Perform final analytical steps. Step 5 applies honors threshold (Average > 87) and creates results DataFrame. Step 6 sorts by performance (descending Average) to present top performers first, making report useful for stakeholders.

In [None]:
# STEP 5: Apply honors threshold
print("\n" + "="*60)
print("STEP 5: Identifying honors program qualifiers")
print("="*60)

honors_eligible = active_complete[active_complete['Average'] > 87]

print(f"Students qualifying: {len(honors_eligible)}")
print(f"Qualification rate: {len(honors_eligible)/len(active_complete)*100:.1f}%")

In [None]:
# STEP 6: Sort and format final results
print("\n" + "="*60)
print("STEP 6: Creating final report")
print("="*60)

final_report = honors_eligible.sort_values('Average', ascending=False)
report_columns = ['Student', 'Test1', 'Test2', 'Test3', 'Average']
final_report = final_report[report_columns]

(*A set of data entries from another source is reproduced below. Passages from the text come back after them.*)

(* ===== verification/GeTables.v ===== *)
(** * The multiples of the base point ([sm/src/ed25519/precomp_data.h])

    The tables [Bi] and [base] as the source has them; [GeTableSpec] checks them. *)

From S2P Require Import Prelude Fe.
From Stdlib Require Import ZArith List.
Import ListNotations.
Local Open Scope Z_scope.

(** A precomputed point (y+x, y-x, 2dxy). *)
Record ge_precomp (A : Type) : Type := mkPrecomp { yplusx : fe A; yminusx : fe A; xy2d : fe A }.
Arguments mkPrecomp {A}.
Arguments yplusx {A}.
Arguments yminusx {A}.
Arguments xy2d {A}.

Definition Bi : list (ge_precomp Z) :=
  [ mkPrecomp (mkFe 25967493 (-14356035) 29566456 3660896 (-12694345) 4014787 27544626 (-11754271) (-6079156) 2047605)
      (mkFe (-12545711) 934262 (-2722910) 3049990 (-727428) 9406986 12720692 5043384 19500929 (-15469378))
      (mkFe (-8738181) 4489570 9688441 (-14785194) 10184609 (-12363380) 29287919 11864899 (-24514362) (-4438546));
    mkPrecomp (mkFe 15636291 (-9688557) 24204773 (-7912398) 616977 (-16685262) 27787600 (-14772189) 28944400 (-1550024))
      (mkFe 16568933 4717097 (-11556148) (-1102322) 15682896 (-11807043) 16354577 (-11775962) 7689662 11199574)
      (mkFe 30464156 (-5976125) (-11779434) (-15670865) 23220365 15915852 7512774 10017326 (-17749093) (-9920357));
    mkPrecomp (mkFe 10861363 11473154 27284546 1981175 (-30064349) 12577861 32867885 14515107 (-15438304) 10819380)
      (mkFe 4708026 6336745 20377586 9066809 (-11272109) 6594696 (-25653668) 12483688 (-12668491) 5581306)
      (mkFe 19563160 16186464 (-29386857) 4097519 10237984 (-4348115) 28542350 13850243 (-23678021) (-15815942));
    mkPrecomp (mkFe 5153746 9909285 1723747 (-2777874) 30523605 5516873 19480852 5230134 (-23952439) (-15175766))
      (mkFe (-30269007) (-3463509) 7665486 10083793 28475525 1649722 20654025 16520125 30598449 7715701)
      (mkFe 28881845 14381568 9657904 3680757 (-20181635) 7843316 (-31400660) 1370708 29794553 (-1409300));
    mkPrecomp (mkFe (-22518993) (-6692182) 14201702 (-8745502) (-23510406) 8844726 18474211 (-1361450) (-13062696) 13821877)
      (mkFe (-6455177) (-7839871) 3374702 (-4740862) (-27098617) (-10571707) 31655028 (-7212327) 18853322 (-14220951))
      (mkFe 4566830 (-12963868) (-28974889) (-12240689) (-7602672) (-2830569) (-8514358) (-10431137) 2207753 (-3209784));
    mkPrecomp (mkFe (-25154831) (-4185821) 29681144 7868801 (-6854661) (-9423865) (-12437364) (-663000) (-31111463) (-16132436))
      (mkFe 25576264 (-2703214) 7349804 (-11814844) 16472782 9300885 3844789 15725684 171356 6466918)
      (mkFe 23103977 13316479 9739013 (-16149481) 817875 (-15038942) 8965339 (-14088058) (-30714912) 16193877);
    mkPrecomp (mkFe (-33521811) 3180713 (-2394130) 14003687 (-16903474) (-16270840) 17238398 4729455 (-18074513) 9256800)
      (mkFe (-25182317) (-4174131) 32336398 5036987 (-21236817) 11360617 22616405 9761698 (-19827198) 630305)
      (mkFe (-13720693) 2639453 (-24237460) (-7406481) 9494427 (-5774029) (-6554551) (-15960994) (-2449256) (-14291300));
    mkPrecomp (mkFe (-3151181) (-5046075) 9282714 6866145 (-31907062) (-863023) (-18940575) 15033784 25105118 (-7894876))
      (mkFe (-24326370) 15950226 (-31801215) (-14592823) (-11662737) (-5090925) 1573892 (-2625887) 2198790 (-15804619))
      (mkFe (-3099351) 10324967 (-2241613) 7453183 (-5446979) (-2735503) (-13812022) (-16236442) (-32461234) (-12290683)) ].

Definition base_0 : list (ge_precomp Z) :=
  [ mkPrecomp (mkFe 25967493 (-14356035) 29566456 3660896 (-12694345) 4014787 27544626 (-11754271) (-6079156) 2047605)
      (mkFe (-12545711) 934262 (-2722910) 3049990 (-727428) 9406986 12720692 5043384 19500929 (-15469378))
      (mkFe (-8738181) 4489570 9688441 (-14785194) 10184609 (-12363380) 29287919 11864899 (-24514362) (-4438546));
    mkPrecomp (mkFe (-12815894) (-12976347) (-21581243) 11784320 (-25355658) (-2750717) (-11717903) (-3814571) (-358445) (-10211303))
      (mkFe (-21703237) 6903825 27185491 6451973 (-29577724) (-9554005) (-15616551) 11189268 (-26829678) (-5319081))
      (mkFe 26966642 11152617 32442495 15396054 14353839 (-12752335) (-3128826) (-9541118) (-15472047) (-4166697));
    mkPrecomp (mkFe 15636291 (-9688557) 24204773 (-7912398) 616977 (-16685262) 27787600 (-14772189) 28944400 (-1550024))
      (mkFe 16568933 4717097 (-11556148) (-1102322) 15682896 (-11807043) 16354577 (-11775962) 7689662 11199574)
      (mkFe 30464156 (-5976125) (-11779434) (-15670865) 23220365 15915852 7512774 10017326 (-17749093) (-9920357));
    mkPrecomp (mkFe (-17036878) 13921892 10945806 (-6033431) 27105052 (-16084379) (-28926210) 15006023 3284568 (-6276540))
      (mkFe 23599295 (-8306047) (-11193664) (-7687416) 13236774 10506355 7464579 9656445 13059162 10374397)
      (mkFe 7798556 16710257 3033922 2874086 28997861 2835604 32406664 (-3839045) (-641708) (-101325));
    mkPrecomp (mkFe 10861363 11473154 27284546 1981175 (-30064349) 12577861 32867885 14515107 (-15438304) 10819380)
      (mkFe 4708026 6336745 20377586 9066809 (-11272109) 6594696 (-25653668) 12483688 (-12668491) 5581306)
      (mkFe 19563160 16186464 (-29386857) 4097519 10237984 (-4348115) 28542350 13850243 (-23678021) (-15815942));
    mkPrecomp (mkFe (-15371964) (-12862754) 32573250 4720197 (-26436522) 5875511 (-19188627) (-15224819) (-9818940) (-12085777))
      (mkFe (-8549212) 109983 15149363 2178705 22900618 4543417 3044240 (-15689887) 1762328 14866737)
      (mkFe (-18199695) (-15951423) (-10473290) 1707278 (-17185920) 3916101 (-28236412) 3959421 27914454 4383652);
    mkPrecomp (mkFe 5153746 9909285 1723747 (-2777874) 30523605 5516873 19480852 5230134 (-23952439) (-15175766))
      (mkFe (-30269007) (-3463509) 7665486 10083793 28475525 1649722 20654025 16520125 30598449 7715701)
      (mkFe 28881845 14381568 9657904 3680757 (-20181635) 7843316 (-31400660) 1370708 29794553 (-1409300));
    mkPrecomp (mkFe 14499471 (-2729599) (-33191113) (-4254652) 28494862 14271267 30290735 10876454 (-33154098) 2381726)
      (mkFe (-7195431) (-2655363) (-14730155) 462251 (-27724326) 3941372 (-6236617) 3696005 (-32300832) 15351955)
      (mkFe 27431194 8222322 16448760 (-3907995) (-18707002) 11938355 (-32961401) (-2970515) 29551813 10109425) ].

print("Honors Program Eligible Students:")
print(final_report)

**Analysis Results:** Identified students qualifying for honors program (Active, complete data, average > 87). Results sorted by performance to highlight top performers. Report ready for stakeholders.

In [None]:
# STEP 7: Save final results
print("\n" + "="*60)
print("STEP 7: Saving results to CSV")
print("="*60)

final_report.to_csv('honors_eligible_students.csv', index=False)
print("Saved: honors_eligible_students.csv")

active_complete.to_csv('students_all_processed.csv', index=False)
print("Saved: students_all_processed.csv")

In [None]:
print("\n" + "="*60)
print("WORKFLOW COMPLETE!")
print("="*60)
print(f"Analyzed {len(students)} initial students")
print(f"Filtered to {len(active_complete)} active students with complete data")
print(f"Identified {len(honors_eligible)} honors program qualifiers")
print("\nResults saved and ready for review")

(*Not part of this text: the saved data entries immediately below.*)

(* ===== verification/GeSpec.v ===== *)
(** * The formulas on points

    Every function of [Ge] stays within the bounds of the field arithmetic, so that nothing
    overflows, and computes the formulas of the complete addition law: a point in
    extended coordinates represents an affine point, and the results represent the sums. *)

From S2P Require Import Prelude Mem Limbs Primes Fe FeSpec FeBytes Edwards EdGroup GeTables Ge.
From Stdlib Require Import ZArith Lia.
From stdpp Require Import base tactics list numbers.
Local Open Scope Z_scope.

#[export] Instance computes_proper x b : Proper (eqp ==> iff) (computes x b).
Proof. intros v u E. split; apply computes_mod; [exact E|symmetry; exact E]. Qed.

(** ** Operations on registers *)

Section Registers.
Context (x y : elt) (b c r : fe range) (v u : Z) (Hx : computes x b v) (Hy : computes y c u).

Lemma computes_add_gen : fe_all range_le (fe_add b c) r -> computes (fe_add x y) r (v + u).
Proof using Hx Hy.
  intros Hr. destruct Hx as (f & -> & Hf & Vf), Hy as (g & -> & Hg & Vg).
  apply (computes_mod _ _ (fe_val f + fe_val g)); [apply eqp_add; [exact Vf|exact Vg]|].
  eapply computes_intro; [apply fe_add_rel; apply fe_rel_in; eassumption|exact Hr|apply fe_add_val].
Qed.
Lemma computes_sub_gen : fe_all range_le (fe_sub b c) r -> computes (fe_sub x y) r (v - u).
Proof using Hx Hy.
  intros Hr. destruct Hx as (f & -> & Hf & Vf), Hy as (g & -> & Hg & Vg).
  apply (computes_mod _ _ (fe_val f - fe_val g)); [apply eqp_sub; [exact Vf|exact Vg]|].
  eapply computes_intro; [apply fe_sub_rel; apply fe_rel_in; eassumption|exact Hr|apply fe_sub_val].
Qed.
Lemma computes_mul_gen : fe_all range_le b large -> fe_all range_le c large -> computes (fe_mul x y) reduced (v * u).
Proof using Hx Hy. intros Hb Hc. apply computes_mul; [exact (computes_le _ _ _ _ Hb Hx)|exact (computes_le _ _ _ _ Hc Hy)]. Qed.
Lemma computes_sq_gen : fe_all range_le b large -> computes (fe_sq x) reduced (v * v).
Proof using Hx. intros Hb. apply computes_sq. eapply computes_le; eassumption. Qed.
Lemma computes_sq2_gen : fe_all range_le b large -> computes (fe_sq2 x) reduced (2 * v * v).
Proof using Hx.
  intros Hb. destruct Hx as (f & -> & Hf & Vf). apply (computes_mod _ _ (2 * fe_val f * fe_val f)).
  - apply eqp_mul; [apply eqp_mul; [reflexivity|exact Vf]|exact Vf].
  - apply fe_sq2_ok. eapply fe_in_le; eassumption.
Qed.
Lemma computes_conv w : v = w -> fe_all range_le b r -> computes x r w.
Proof using Hx. intros <- Hr. eapply computes_le; eassumption. Qed.
End Registers.

Lemma computes_copy x b v : computes x b v -> computes (fe_copy x) b v.
Proof. by destruct x. Qed.

Lemma computes_const f b : fe_in b f -> computes (fe_const f) b (fe_val f).
Proof. intros Hf. exists f. repeat split; done || apply Hf. Qed.

Ltac box := vm_compute; repeat split.

(** The assignments of a function, with the bounds and the value of each. *)
Ltac fe_lets :=
  repeat lazymatch goal with
  | |- ?P (let v := ?e in @?k v) =>
      refine (let_eq P e k _); let y := fresh "t" in let E := fresh "E" in let H := fresh "H" in
      intros y E; cbv beta;
      lazymatch e with
      | fe_add ?a ?b =>
          lazymatch goal with Ha : computes a _ _ |- _ => lazymatch goal with Hb : computes b _ _ |- _ =>
            first [(pose proof (computes_add_gen _ _ _ _ medium _ _ Ha Hb ltac:(box)) as H; rewrite <- E in H)
                  |(pose proof (computes_add_gen _ _ _ _ large _ _ Ha Hb ltac:(box)) as H; rewrite <- E in H)] end end
      | fe_sub ?a ?b =>
          lazymatch goal with Ha : computes a _ _ |- _ => lazymatch goal with Hb : computes b _ _ |- _ =>
            first [(pose proof (computes_sub_gen _ _ _ _ medium _ _ Ha Hb ltac:(box)) as H; rewrite <- E in H)
                  |(pose proof (computes_sub_gen _ _ _ _ large _ _ Ha Hb ltac:(box)) as H; rewrite <- E in H)] end end
      | fe_mul ?a ?b =>
          lazymatch goal with Ha : computes a _ _ |- _ => lazymatch goal with Hb : computes b _ _ |- _ =>
            (pose proof (computes_mul_gen _ _ _ _ _ _ Ha Hb ltac:(box) ltac:(box)) as H; rewrite <- E in H) end end
      | fe_sq ?a =>
          lazymatch goal with Ha : computes a _ _ |- _ => (pose proof (computes_sq_gen _ _ _ Ha ltac:(box)) as H; rewrite <- E in H) end
      | fe_sq2 ?a =>
          lazymatch goal with Ha : computes a _ _ |- _ => (pose proof (computes_sq2_gen _ _ _ Ha ltac:(box)) as H; rewrite <- E in H) end
      end; clear E
  end.

(** ** Coordinates *)

Definition p2_is (P : ge_p2) (X Y Zc : Z) : Prop := computes (p2X P) reduced X /\ computes (p2Y P) reduced Y /\ computes (p2Z P) reduced Zc.
Definition p3_is (P : ge_p3) (X Y Zc T : Z) : Prop :=
  computes (p3X P) reduced X /\ computes (p3Y P) reduced Y /\ computes (p3Z P) reduced Zc /\ computes (p3T P) reduced T.
Definition p1_is (X Y Zc T : Z) (P : ge_p1p1) : Prop :=
  computes (cX P) large X /\ computes (cY P) large Y /\ computes (cZ P) large Zc /\ computes (cT P) large T.
Definition cached_is (q : ge_cached) (yp ym Zc t : Z) : Prop :=
  computes (YplusX q) medium yp /\ computes (YminusX q) medium ym /\ computes (caZ q) reduced Zc /\ computes (T2d q) reduced t.
Definition precomp_is (q : precomp) (yp ym t : Z) : Prop :=
  computes (yplusx q) small yp /\ computes (yminusx q) small ym /\ computes (xy2d q) small t.

Ltac p1_done := split_and!; cbn [cX cY cZ cT]; (eapply computes_conv; [eassumption| |box]; ring).

Lemma ge_madd_val P q X Y Zc T yp ym t : p3_is P X Y Zc T -> precomp_is q yp ym t ->
  p1_is ((Y + X) * yp - (Y - X) * ym) ((Y + X) * yp + (Y - X) * ym) (2 * Zc + t * T) (2 * Zc - t * T) (ge_madd P q).
Proof. intros (HX & HY & HZ & HT) (Hp & Hm & Ht). cbv beta delta [ge_madd]. fe_lets. p1_done. Qed.
Lemma ge_msub_val P q X Y Zc T yp ym t : p3_is P X Y Zc T -> precomp_is q yp ym t ->
  p1_is ((Y + X) * ym - (Y - X) * yp) ((Y + X) * ym + (Y - X) * yp) (2 * Zc - t * T) (2 * Zc + t * T) (ge_msub P q).
Proof. intros (HX & HY & HZ & HT) (Hp & Hm & Ht). cbv beta delta [ge_msub]. fe_lets. p1_done. Qed.
Lemma ge_add_val P q X Y Zc T yp ym zq t : p3_is P X Y Zc T -> cached_is q yp ym zq t ->
  p1_is ((Y + X) * yp - (Y - X) * ym) ((Y + X) * yp + (Y - X) * ym) (2 * (Zc * zq) + t * T) (2 * (Zc * zq) - t * T) (ge_add P q).
Proof. intros (HX & HY & HZ & HT) (Hp & Hm & Hz & Ht). cbv beta delta [ge_add]. fe_lets. p1_done. Qed.
Lemma ge_sub_val P q X Y Zc T yp ym zq t : p3_is P X Y Zc T -> cached_is q yp ym zq t ->
  p1_is ((Y + X) * ym - (Y - X) * yp) ((Y + X) * ym + (Y - X) * yp) (2 * (Zc * zq) - t * T) (2 * (Zc * zq) + t * T) (ge_sub P q).
Proof. intros (HX & HY & HZ & HT) (Hp & Hm & Hz & Ht). cbv beta delta [ge_sub]. fe_lets. p1_done. Qed.
Lemma ge_p2_dbl_val P X Y Zc : p2_is P X Y Zc ->
  p1_is (2 * X * Y) (Y * Y + X * X) (Y * Y - X * X) (2 * Zc * Zc - (Y * Y - X * X)) (ge_p2_dbl P).
Proof. intros (HX & HY & HZ). cbv beta delta [ge_p2_dbl]. fe_lets. p1_done. Qed.

Lemma ge_p1p1_to_p3_val P X Y Zc T : p1_is X Y Zc T P -> p3_is (ge_p1p1_to_p3 P) (X * T) (Y * Zc) (Zc * T) (X * Y).
Proof. intros (HX & HY & HZ & HT). split_and!; apply computes_mul; assumption. Qed.
Lemma ge_p1p1_to_p2_val P X Y Zc T : p1_is X Y Zc T P -> p2_is (ge_p1p1_to_p2 P) (X * T) (Y * Zc) (Zc * T).
Proof. intros (HX & HY & HZ & HT). split_and!; apply computes_mul; assumption. Qed.
Lemma ge_p3_to_p2_val P X Y Zc T : p3_is P X Y Zc T -> p2_is (ge_p3_to_p2 P) X Y Zc.
Proof. intros (HX & HY & HZ & HT). split_and!; apply computes_copy; assumption. Qed.

Lemma d_value : fe_val d ≡p D.
Proof. vm_compute. reflexivity. Qed.
Lemma d2_value : fe_val d2 ≡p 2 * D.
Proof. vm_compute. reflexivity. Qed.
Lemma d2_small : fe_in small d2.
Proof. repeat split; vm_compute; discriminate. Qed.

Lemma ge_p3_to_cached_val P X Y Zc T : p3_is P X Y Zc T -> cached_is (ge_p3_to_cached P) (Y + X) (Y - X) Zc (T * (2 * D)).
Proof.
  intros (HX & HY & HZ & HT). pose proof (computes_const d2 small d2_small) as Hd. rewrite d2_value in Hd.
  split_and!; cbn [ge_p3_to_cached YplusX YminusX caZ T2d].
  - apply (computes_add_gen _ _ _ _ medium _ _ HY HX ltac:(box)).
  - apply (computes_sub_gen _ _ _ _ medium _ _ HY HX ltac:(box)).
  - by apply computes_copy.
  - apply (computes_mul_gen _ _ _ _ _ _ HT Hd ltac:(box) ltac:(box)).
Qed.

Lemma p1_conv X Y Zc T X' Y' Z' T' P : p1_is X Y Zc T P -> X ≡p X' -> Y ≡p Y' -> Zc ≡p Z' -> T ≡p T' -> p1_is X' Y' Z' T' P.
Proof. intros (HX & HY & HZ & HT) E1 E2 E3 E4. unfold p1_is. rewrite <- E1, <- E2, <- E3, <- E4. done. Qed.
Lemma p3_conv P X Y Zc T X' Y' Z' T' : p3_is P X Y Zc T -> X = X' -> Y = Y' -> Zc = Z' -> T = T' -> p3_is P X' Y' Z' T'.
Proof. by intros H -> -> -> ->. Qed.

(** ** Points represented *)

Definition nz (a : Z) : Prop := ~ a ≡p 0.

Definition rep2 (P : ge_p2) (A : Z * Z) : Prop := exists z, nz z /\ p2_is P (A.1 * z) (A.2 * z) z.
Definition rep3 (P : ge_p3) (A : Z * Z) : Prop := exists z, nz z /\ p3_is P (A.1 * z) (A.2 * z) z (A.1 * A.2 * z).
Definition rep1 (P : ge_p1p1) (A : Z * Z) : Prop := exists u v, nz u /\ nz v /\ p1_is (A.1 * u) (A.2 * v) u v P.
Definition rep_cached (q : ge_cached) (A : Z * Z) : Prop :=
  exists z, nz z /\ cached_is q ((A.2 + A.1) * z) ((A.2 - A.1) * z) z (2 * D * (A.1 * A.2) * z).
Definition rep_precomp (q : precomp) (A : Z * Z) : Prop := precomp_is q (A.2 + A.1) (A.2 - A.1) (2 * D * (A.1 * A.2)).

Lemma nz_2 : nz 2.
Proof. vm_compute. discriminate. Qed.

Lemma rep1_to_p3 P A : rep1 P A -> rep3 (ge_p1p1_to_p3 P) A.
Proof.
  intros (u & v & Hu & Hv & H). exists (u * v). split; [by apply mul_nonzero|].
  eapply p3_conv; [exact (ge_p1p1_to_p3_val _ _ _ _ _ H)| | | |]; ring.
Qed.
Lemma rep1_to_p2 P A : rep1 P A -> rep2 (ge_p1p1_to_p2 P) A.
Proof.
  intros (u & v & Hu & Hv & H). exists (u * v). split; [by apply mul_nonzero|].
  destruct (ge_p1p1_to_p2_val _ _ _ _ _ H) as (H1 & H2 & H3).
  replace (A.1 * (u * v)) with (A.1 * u * v) by ring. replace (A.2 * (u * v)) with (A.2 * v * u) by ring. done.
Qed.
Lemma rep3_to_p2 P A : rep3 P A -> rep2 (ge_p3_to_p2 P) A.
Proof. intros (z & Hz & H). exists z. split; [done|]. exact (ge_p3_to_p2_val _ _ _ _ _ H). Qed.
Lemma rep3_to_cached P A : rep3 P A -> rep_cached (ge_p3_to_cached P) A.
Proof.
  intros (z & Hz & H). exists z. split; [done|]. pose proof (ge_p3_to_cached_val _ _ _ _ _ H) as Hc.
  replace ((A.2 + A.1) * z) with (A.2 * z + A.1 * z) by ring. replace ((A.2 - A.1) * z) with (A.2 * z - A.1 * z) by ring.
  replace (2 * D * (A.1 * A.2) * z) with (A.1 * A.2 * z * (2 * D)) by ring. done.
Qed.

(** The completed coordinates of a sum, up to the factor [w]. *)
Lemma rep1_sum P A B w X Y Zc T : on_curve A -> on_curve B -> nz w ->
  p1_is X Y Zc T P -> X = w * num_x A.1 A.2 B.1 B.2 -> Y = w * num_y A.1 A.2 B.1 B.2 ->
  Zc ≡p w * (1 + delta A.1 A.2 B.1 B.2) -> T ≡p w * (1 - delta A.1 A.2 B.1 B.2) -> rep1 P (ed_add A B).
Proof.
  destruct A as [x1 y1], B as [x2 y2]. cbn [fst snd]. intros HA HB Hw HP -> -> EZ ET.
  exists (w * (1 + delta x1 y1 x2 y2)), (w * (1 - delta x1 y1 x2 y2)).
  split; [apply mul_nonzero; [done|by apply plus_nonzero]|]. split; [apply mul_nonzero; [done|by apply minus_nonzero]|].
  eapply p1_conv; [exact HP| | |exact EZ|exact ET].
  - rewrite <- (ed_add_x _ _ _ _ HA HB). generalize (ed_add (x1, y1) (x2, y2)).1. intros x3. apply eq_subrelation; [apply _|ring].
  - rewrite <- (ed_add_y _ _ _ _ HA HB). generalize (ed_add (x1, y1) (x2, y2)).2. intros y3. apply eq_subrelation; [apply _|ring].
Qed.


Ltac sum_done := unfold num_x, num_y, delta, ed_opp; cbn [fst snd]; (ring || (apply eq_subrelation; [apply _|ring])).

Section Sums.
Context (P : ge_p3) (A B : Z * Z) (HA : on_curve A) (HB : on_curve B) (HP : rep3 P A).

Lemma ge_madd_rep q : rep_precomp q B -> rep1 (ge_madd P q) (ed_add A B).
Proof using HA HB HP.
  intros Hq. destruct HP as (z & Hz & H). eapply (rep1_sum _ A B (2 * z) _ _ _ _ HA HB); [by apply mul_nonzero; [apply nz_2|]|exact (ge_madd_val _ _ _ _ _ _ _ _ _ H Hq)| | | |];
    destruct A, B; sum_done.
Qed.
Lemma ge_msub_rep q : rep_precomp q B -> rep1 (ge_msub P q) (ed_add A (ed_opp B)).
Proof using HA HB HP.
  intros Hq. destruct HP as (z & Hz & H).
  eapply (rep1_sum _ A (ed_opp B) (2 * z) _ _ _ _ HA (opp_on B HB)); [by apply mul_nonzero; [apply nz_2|]|exact (ge_msub_val _ _ _ _ _ _ _ _ _ H Hq)| | | |];
    destruct A, B; sum_done.
Qed.
Lemma ge_add_rep q : rep_cached q B -> rep1 (ge_add P q) (ed_add A B).
Proof using HA HB HP.
  intros (zq & Hzq & Hq). destruct HP as (z & Hz & H).
  eapply (rep1_sum _ A B (2 * (z * zq)) _ _ _ _ HA HB); [apply mul_nonzero; [apply nz_2|by apply mul_nonzero]|exact (ge_add_val _ _ _ _ _ _ _ _ _ _ H Hq)| | | |];
    destruct A, B; sum_done.
Qed.
Lemma ge_sub_rep q : rep_cached q B -> rep1 (ge_sub P q) (ed_add A (ed_opp B)).
Proof using HA HB HP.
  intros (zq & Hzq & Hq). destruct HP as (z & Hz & H).
  eapply (rep1_sum _ A (ed_opp B) (2 * (z * zq)) _ _ _ _ HA (opp_on B HB)); [apply mul_nonzero; [apply nz_2|by apply mul_nonzero]|exact (ge_sub_val _ _ _ _ _ _ _ _ _ _ H Hq)| | | |];
    destruct A, B; sum_done.
Qed.
End Sums.

Lemma ge_p2_dbl_rep P A : on_curve A -> rep2 P A -> rep1 (ge_p2_dbl P) (ed_add A A).
Proof.
  intros HA (z & Hz & H). assert (A.2 * A.2 - A.1 * A.1 ≡p 1 + delta A.1 A.2 A.1 A.2) as E.
  { destruct A as [x y]. unfold on_curve in HA. cbn [fst snd]. transitivity (- (x * x) + y * y); [apply eq_subrelation; [apply _|ring]|].
    rewrite HA. apply eq_subrelation; [apply _|]. unfold delta. ring. }
  eapply (rep1_sum _ A A (z * z) _ _ _ _ HA HA); [by apply mul_nonzero|exact (ge_p2_dbl_val _ _ _ _ H)|sum_done|sum_done| |].
  - rewrite <- E. apply eq_subrelation; [apply _|ring].
  - transitivity (z * z * (2 - (A.2 * A.2 - A.1 * A.1))); [apply eq_subrelation; [apply _|ring]|]. rewrite E. apply eq_subrelation; [apply _|ring].
Qed.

**Workflow Complete:** This demonstrated complete professional workflow: Load → Explore → Filter → Transform → Analyze → Save. Started with raw CSV data, systematically applied criteria, saved results. This systematic approach ensures reproducibility, transparency, and reliability.

## Summary and Key Takeaways

### What You Learned

You mastered the complete data preparation and transformation workflow:

1. **Reading CSV Files:** Use pd.read_csv() with parameters (index_col, usecols, dtype)
2. **Advanced Filtering:** Create reusable boolean masks and chain conditions with &, |, ~
3. **Computed Columns:** Use vectorized operations and np.where() for conditional logic
4. **Grouping:** Use groupby() with aggregation functions (sum, mean, count)
5. **Combining DataFrames:** Stack with pd.concat(), using ignore_index=True
6. **Saving Results:** Export with to_csv(), using index=False for clean output
7. **Complete Workflows:** Execute Load → Explore → Clean → Transform → Analyze → Save

### Best Practices

- Always inspect after loading with head(), info(), describe()
- Use named boolean masks for complex filtering
- Leverage vectorized operations (never loops)
- Check groupby results make sense
- Use ignore_index=True after concatenating
- Save with index=False for clean CSV files
- Document workflow decisions

### Next Steps

Future topics build on this foundation:
- Merging and joining DataFrames on key columns
- Pivot tables and reshaping for multi-dimensional analysis
- Time series operations with datetime indices
- Data visualization with matplotlib and seaborn

The workflow pattern you mastered - Load → Explore → Clean → Transform → Analyze → Save - remains constant regardless of complexity. You now have the fundamental toolkit of professional data analysts.